++++ Material for this task ++++
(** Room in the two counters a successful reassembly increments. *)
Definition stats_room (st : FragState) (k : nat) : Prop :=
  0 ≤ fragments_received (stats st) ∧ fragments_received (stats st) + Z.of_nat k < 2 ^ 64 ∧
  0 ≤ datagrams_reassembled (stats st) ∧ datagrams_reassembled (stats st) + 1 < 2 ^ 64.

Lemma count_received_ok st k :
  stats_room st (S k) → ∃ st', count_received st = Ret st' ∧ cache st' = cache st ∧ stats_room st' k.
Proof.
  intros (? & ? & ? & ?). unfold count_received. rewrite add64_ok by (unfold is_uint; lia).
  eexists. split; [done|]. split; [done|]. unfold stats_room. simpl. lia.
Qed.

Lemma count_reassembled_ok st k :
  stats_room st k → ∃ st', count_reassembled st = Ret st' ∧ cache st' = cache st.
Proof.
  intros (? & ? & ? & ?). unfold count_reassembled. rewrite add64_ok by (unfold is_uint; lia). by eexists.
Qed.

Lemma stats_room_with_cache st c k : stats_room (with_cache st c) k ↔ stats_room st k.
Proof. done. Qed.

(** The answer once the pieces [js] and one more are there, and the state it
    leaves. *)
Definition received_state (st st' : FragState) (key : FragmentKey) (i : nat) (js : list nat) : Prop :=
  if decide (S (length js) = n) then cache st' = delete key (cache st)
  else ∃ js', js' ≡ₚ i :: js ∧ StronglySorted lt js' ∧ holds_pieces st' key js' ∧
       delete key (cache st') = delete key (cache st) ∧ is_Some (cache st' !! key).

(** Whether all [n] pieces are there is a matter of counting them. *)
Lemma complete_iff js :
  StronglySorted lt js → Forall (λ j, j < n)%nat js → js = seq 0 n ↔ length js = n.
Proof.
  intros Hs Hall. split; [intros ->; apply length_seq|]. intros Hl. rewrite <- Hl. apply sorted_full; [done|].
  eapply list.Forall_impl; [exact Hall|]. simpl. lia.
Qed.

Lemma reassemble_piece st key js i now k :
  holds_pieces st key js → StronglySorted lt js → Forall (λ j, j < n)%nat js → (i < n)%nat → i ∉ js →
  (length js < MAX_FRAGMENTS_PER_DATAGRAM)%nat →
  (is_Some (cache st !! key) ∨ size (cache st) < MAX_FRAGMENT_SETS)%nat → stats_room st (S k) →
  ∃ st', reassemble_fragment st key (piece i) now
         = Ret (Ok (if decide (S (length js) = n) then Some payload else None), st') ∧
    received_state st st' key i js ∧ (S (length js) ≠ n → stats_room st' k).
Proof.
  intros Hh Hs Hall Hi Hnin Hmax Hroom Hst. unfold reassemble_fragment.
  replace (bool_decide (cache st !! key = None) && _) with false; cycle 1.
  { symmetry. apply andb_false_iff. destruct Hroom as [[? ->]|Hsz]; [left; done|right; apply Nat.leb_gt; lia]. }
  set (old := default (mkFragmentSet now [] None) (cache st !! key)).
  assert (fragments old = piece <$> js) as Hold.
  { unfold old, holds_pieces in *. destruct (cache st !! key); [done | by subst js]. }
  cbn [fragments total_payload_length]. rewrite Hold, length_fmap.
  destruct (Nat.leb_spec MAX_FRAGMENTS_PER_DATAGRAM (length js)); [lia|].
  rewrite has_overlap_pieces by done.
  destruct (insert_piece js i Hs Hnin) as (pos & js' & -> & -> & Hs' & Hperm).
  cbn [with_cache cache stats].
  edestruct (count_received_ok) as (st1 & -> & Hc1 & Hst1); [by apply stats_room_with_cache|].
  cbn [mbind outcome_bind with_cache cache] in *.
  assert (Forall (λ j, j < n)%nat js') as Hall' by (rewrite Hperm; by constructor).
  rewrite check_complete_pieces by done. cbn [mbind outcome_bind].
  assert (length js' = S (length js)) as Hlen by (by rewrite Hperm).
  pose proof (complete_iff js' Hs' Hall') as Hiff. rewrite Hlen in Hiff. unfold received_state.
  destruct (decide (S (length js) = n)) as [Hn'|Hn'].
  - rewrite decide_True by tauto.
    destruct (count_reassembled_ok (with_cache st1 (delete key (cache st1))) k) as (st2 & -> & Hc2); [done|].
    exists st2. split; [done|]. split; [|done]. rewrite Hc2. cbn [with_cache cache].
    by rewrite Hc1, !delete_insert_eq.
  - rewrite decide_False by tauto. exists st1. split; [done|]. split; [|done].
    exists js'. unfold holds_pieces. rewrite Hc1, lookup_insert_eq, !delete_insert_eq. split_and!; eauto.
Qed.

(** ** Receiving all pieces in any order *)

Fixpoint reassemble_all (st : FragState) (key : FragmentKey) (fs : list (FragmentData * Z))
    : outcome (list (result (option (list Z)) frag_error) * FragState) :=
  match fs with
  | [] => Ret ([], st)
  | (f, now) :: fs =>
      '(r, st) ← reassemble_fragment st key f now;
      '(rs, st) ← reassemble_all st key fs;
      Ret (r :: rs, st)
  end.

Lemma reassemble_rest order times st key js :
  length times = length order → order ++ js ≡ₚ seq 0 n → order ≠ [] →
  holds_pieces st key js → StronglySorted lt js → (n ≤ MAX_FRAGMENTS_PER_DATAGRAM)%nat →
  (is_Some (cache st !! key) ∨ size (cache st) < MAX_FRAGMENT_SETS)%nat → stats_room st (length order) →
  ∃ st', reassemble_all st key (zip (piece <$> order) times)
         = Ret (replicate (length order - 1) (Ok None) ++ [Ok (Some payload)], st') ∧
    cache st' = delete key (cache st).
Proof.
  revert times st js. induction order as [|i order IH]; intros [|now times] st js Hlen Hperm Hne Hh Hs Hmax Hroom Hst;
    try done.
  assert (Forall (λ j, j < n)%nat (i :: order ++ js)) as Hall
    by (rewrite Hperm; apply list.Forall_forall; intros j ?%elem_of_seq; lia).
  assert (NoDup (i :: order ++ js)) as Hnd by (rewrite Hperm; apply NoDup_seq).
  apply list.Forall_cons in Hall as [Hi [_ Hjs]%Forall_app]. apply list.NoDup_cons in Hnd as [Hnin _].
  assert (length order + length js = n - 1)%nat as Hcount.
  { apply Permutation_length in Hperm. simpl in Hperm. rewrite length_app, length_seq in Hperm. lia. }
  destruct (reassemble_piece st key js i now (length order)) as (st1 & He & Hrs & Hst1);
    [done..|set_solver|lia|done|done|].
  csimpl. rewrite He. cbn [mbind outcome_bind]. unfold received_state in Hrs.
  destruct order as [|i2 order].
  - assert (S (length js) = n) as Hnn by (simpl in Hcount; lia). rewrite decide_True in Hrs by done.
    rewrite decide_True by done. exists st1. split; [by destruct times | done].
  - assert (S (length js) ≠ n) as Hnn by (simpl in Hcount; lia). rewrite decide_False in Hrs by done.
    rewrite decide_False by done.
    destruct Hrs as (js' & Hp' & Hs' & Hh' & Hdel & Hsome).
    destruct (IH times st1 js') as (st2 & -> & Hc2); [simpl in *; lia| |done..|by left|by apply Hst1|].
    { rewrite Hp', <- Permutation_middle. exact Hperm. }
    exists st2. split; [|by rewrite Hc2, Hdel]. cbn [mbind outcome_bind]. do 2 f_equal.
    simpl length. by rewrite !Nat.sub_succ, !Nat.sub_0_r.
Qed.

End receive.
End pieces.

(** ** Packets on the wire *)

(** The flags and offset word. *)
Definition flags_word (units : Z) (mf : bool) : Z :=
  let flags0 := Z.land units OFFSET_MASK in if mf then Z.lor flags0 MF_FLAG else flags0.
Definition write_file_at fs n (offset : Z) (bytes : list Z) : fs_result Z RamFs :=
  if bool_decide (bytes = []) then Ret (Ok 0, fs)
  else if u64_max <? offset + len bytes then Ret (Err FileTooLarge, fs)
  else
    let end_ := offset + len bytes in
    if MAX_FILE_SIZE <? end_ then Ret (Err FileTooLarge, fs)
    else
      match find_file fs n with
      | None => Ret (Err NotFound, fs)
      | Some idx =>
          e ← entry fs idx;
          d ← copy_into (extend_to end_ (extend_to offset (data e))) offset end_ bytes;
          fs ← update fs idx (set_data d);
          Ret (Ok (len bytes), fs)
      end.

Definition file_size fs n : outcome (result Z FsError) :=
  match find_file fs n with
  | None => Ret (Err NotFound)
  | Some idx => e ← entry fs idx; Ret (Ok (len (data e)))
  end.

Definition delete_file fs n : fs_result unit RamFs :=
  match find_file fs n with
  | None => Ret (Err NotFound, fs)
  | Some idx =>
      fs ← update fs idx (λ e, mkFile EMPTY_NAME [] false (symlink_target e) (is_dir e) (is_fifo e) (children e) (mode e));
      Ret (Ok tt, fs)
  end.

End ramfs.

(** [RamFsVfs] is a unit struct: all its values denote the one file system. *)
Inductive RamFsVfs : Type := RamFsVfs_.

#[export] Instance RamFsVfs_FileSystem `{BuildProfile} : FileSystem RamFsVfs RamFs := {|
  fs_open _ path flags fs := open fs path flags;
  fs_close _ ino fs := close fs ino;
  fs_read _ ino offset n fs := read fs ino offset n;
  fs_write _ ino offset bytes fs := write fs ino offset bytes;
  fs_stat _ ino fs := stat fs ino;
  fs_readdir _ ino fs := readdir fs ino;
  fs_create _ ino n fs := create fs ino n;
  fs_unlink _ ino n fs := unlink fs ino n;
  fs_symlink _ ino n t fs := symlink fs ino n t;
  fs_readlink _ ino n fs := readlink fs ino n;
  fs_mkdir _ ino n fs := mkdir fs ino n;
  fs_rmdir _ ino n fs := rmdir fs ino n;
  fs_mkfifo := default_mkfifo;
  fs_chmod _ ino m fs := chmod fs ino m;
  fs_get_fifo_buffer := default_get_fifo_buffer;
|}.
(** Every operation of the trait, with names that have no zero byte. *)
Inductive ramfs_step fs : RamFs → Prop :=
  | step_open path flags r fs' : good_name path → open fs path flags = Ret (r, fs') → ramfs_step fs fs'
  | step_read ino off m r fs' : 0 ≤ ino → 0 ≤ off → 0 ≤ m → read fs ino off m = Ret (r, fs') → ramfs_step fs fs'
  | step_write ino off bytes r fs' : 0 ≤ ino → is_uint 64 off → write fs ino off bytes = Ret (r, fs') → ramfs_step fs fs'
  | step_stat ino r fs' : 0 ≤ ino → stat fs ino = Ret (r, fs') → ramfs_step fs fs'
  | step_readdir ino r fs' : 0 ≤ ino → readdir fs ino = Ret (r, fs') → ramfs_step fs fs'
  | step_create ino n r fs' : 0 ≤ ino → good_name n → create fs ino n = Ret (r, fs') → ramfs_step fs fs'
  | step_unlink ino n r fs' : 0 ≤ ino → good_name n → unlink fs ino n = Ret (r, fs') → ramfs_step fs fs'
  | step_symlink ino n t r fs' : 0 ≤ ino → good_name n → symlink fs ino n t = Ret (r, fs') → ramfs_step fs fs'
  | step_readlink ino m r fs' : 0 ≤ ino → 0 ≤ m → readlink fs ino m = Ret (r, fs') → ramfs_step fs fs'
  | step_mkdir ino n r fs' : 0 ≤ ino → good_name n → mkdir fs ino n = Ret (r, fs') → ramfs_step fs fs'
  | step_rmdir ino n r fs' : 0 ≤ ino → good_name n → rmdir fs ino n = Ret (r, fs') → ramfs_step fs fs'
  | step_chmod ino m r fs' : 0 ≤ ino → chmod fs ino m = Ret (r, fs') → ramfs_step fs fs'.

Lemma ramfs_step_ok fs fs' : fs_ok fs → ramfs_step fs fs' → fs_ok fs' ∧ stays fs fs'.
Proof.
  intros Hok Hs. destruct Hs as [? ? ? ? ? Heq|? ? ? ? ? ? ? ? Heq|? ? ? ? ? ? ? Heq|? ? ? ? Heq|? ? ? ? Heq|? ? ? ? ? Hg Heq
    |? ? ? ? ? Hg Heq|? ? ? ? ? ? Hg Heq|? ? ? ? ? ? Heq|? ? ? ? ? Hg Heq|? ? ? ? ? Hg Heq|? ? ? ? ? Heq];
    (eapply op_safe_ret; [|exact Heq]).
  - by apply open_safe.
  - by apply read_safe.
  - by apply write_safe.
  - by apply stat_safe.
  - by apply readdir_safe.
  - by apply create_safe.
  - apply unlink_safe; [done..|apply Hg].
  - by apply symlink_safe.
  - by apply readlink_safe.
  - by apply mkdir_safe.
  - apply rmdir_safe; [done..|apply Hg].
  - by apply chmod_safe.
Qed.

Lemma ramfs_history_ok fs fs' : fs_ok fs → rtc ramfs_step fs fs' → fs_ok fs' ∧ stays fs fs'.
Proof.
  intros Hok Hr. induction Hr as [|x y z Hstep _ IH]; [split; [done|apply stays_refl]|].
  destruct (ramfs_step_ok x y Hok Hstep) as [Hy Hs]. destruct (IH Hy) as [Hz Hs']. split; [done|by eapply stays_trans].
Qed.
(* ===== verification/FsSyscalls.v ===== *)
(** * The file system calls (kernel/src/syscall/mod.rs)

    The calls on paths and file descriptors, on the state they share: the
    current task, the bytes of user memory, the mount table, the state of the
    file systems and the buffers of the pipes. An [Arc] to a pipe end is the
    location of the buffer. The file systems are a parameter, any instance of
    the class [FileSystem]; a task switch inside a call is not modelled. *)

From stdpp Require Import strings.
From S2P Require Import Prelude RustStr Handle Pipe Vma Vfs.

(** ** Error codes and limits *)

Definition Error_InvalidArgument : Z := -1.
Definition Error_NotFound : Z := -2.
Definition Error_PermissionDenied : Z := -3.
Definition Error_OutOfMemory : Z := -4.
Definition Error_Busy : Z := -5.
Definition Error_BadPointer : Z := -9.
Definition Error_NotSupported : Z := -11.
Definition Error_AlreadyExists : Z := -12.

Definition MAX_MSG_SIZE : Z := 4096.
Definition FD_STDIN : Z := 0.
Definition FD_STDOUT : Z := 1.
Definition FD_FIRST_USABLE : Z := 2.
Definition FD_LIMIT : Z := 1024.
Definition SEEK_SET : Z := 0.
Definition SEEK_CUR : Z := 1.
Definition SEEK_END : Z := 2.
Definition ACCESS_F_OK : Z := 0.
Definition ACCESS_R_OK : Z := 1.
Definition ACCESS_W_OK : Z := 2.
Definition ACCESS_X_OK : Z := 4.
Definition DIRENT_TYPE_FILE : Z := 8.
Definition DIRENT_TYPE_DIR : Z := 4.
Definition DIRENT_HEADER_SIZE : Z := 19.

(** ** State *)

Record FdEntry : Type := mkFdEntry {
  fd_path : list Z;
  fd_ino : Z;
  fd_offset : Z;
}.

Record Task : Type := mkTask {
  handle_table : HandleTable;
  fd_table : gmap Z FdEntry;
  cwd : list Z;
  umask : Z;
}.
++++
## Work order
Could you restate word for word the lines above, from the one that contains "Heq|? ? ? ? ? Heq];" through the one that contains "current task, the", and no others?

## Answer below
    |? ? ? ? ? Hg Heq|? ? ? ? ? ? Hg Heq|? ? ? ? ? ? Heq|? ? ? ? ? Hg Heq|? ? ? ? ? Hg Heq|? ? ? ? ? Heq];
    (eapply op_safe_ret; [|exact Heq]).
  - by apply open_safe.
  - by apply read_safe.
  - by apply write_safe.
  - by apply stat_safe.
  - by apply readdir_safe.
  - by apply create_safe.
  - apply unlink_safe; [done..|apply Hg].
  - by apply symlink_safe.
  - by apply readlink_safe.
  - by apply mkdir_safe.
  - apply rmdir_safe; [done..|apply Hg].
  - by apply chmod_safe.
Qed.

Lemma ramfs_history_ok fs fs' : fs_ok fs → rtc ramfs_step fs fs' → fs_ok fs' ∧ stays fs fs'.
Proof.
  intros Hok Hr. induction Hr as [|x y z Hstep _ IH]; [split; [done|apply stays_refl]|].
  destruct (ramfs_step_ok x y Hok Hstep) as [Hy Hs]. destruct (IH Hy) as [Hz Hs']. split; [done|by eapply stays_trans].
Qed.
(* ===== verification/FsSyscalls.v ===== *)
(** * The file system calls (kernel/src/syscall/mod.rs)

    The calls on paths and file descriptors, on the state they share: the
    current task, the bytes of user memory, the mount table, the state of the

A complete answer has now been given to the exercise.